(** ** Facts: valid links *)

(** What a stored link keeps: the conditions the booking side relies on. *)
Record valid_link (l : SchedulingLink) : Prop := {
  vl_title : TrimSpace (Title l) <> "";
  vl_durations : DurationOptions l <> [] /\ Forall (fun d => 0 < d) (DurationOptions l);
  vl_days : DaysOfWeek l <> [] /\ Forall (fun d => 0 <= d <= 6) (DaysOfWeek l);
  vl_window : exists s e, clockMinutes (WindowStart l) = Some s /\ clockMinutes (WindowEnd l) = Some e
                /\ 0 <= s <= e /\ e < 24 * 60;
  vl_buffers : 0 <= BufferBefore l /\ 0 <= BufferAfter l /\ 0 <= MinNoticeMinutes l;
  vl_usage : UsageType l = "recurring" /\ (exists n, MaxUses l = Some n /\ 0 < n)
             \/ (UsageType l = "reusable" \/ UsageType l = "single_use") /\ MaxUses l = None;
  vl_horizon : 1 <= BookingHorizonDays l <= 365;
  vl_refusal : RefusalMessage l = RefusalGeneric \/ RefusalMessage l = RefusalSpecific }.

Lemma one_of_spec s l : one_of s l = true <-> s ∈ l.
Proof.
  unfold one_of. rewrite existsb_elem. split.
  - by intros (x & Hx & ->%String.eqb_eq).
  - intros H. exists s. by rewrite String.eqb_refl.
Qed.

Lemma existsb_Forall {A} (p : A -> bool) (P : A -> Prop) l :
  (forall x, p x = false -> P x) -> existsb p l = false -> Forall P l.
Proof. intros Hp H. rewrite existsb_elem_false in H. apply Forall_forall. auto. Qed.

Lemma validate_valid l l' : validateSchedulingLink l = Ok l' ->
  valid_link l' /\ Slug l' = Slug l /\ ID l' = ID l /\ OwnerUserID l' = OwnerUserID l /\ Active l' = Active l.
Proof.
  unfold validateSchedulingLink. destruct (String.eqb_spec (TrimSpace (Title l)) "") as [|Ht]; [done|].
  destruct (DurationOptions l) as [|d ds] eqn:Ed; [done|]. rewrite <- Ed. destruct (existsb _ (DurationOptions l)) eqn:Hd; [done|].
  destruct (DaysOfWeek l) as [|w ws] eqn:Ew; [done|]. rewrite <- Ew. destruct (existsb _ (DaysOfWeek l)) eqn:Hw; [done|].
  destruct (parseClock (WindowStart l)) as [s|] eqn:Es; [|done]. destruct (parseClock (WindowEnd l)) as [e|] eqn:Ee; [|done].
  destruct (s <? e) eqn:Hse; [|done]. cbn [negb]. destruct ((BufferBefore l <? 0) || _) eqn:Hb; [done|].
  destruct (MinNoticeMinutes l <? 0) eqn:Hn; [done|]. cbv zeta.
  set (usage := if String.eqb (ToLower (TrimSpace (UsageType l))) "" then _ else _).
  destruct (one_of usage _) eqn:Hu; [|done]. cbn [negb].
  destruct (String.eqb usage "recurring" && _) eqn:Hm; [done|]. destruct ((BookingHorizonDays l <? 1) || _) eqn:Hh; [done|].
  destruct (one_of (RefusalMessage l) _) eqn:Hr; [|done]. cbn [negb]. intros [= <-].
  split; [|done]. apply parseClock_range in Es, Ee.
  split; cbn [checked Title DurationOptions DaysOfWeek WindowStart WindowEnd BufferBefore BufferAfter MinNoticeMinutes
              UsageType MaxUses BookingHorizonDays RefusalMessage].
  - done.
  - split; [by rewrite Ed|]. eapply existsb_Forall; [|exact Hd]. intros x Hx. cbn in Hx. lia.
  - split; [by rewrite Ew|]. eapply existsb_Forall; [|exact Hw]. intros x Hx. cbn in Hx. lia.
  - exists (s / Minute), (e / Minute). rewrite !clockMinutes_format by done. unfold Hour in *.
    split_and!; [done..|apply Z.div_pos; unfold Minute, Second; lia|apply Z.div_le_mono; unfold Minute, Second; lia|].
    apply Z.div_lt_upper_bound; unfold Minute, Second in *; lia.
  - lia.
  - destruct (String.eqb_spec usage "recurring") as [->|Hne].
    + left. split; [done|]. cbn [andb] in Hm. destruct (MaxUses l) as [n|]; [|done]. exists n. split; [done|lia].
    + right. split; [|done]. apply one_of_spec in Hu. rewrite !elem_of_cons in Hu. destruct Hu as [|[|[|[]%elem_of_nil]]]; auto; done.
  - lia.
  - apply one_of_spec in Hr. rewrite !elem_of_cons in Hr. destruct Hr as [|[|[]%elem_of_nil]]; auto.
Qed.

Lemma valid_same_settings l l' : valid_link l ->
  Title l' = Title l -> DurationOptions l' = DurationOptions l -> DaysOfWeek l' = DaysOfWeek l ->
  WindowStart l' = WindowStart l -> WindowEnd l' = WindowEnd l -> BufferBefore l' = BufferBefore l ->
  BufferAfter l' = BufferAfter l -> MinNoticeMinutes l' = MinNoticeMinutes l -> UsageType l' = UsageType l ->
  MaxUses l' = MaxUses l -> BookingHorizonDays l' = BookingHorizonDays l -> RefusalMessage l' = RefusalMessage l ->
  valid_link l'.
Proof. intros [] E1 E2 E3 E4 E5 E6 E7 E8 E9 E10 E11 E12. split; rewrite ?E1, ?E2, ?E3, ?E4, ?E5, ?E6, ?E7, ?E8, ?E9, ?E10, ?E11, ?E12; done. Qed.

ABOUT THIS EXERCISE –
Copy all lines of the records that have the string "exact" in them.

SOLUTION –
  - split; [by rewrite Ed|]. eapply existsb_Forall; [|exact Hd]. intros x Hx. cbn in Hx. lia.
  - split; [by rewrite Ew|]. eapply existsb_Forall; [|exact Hw]. intros x Hx. cbn in Hx. lia.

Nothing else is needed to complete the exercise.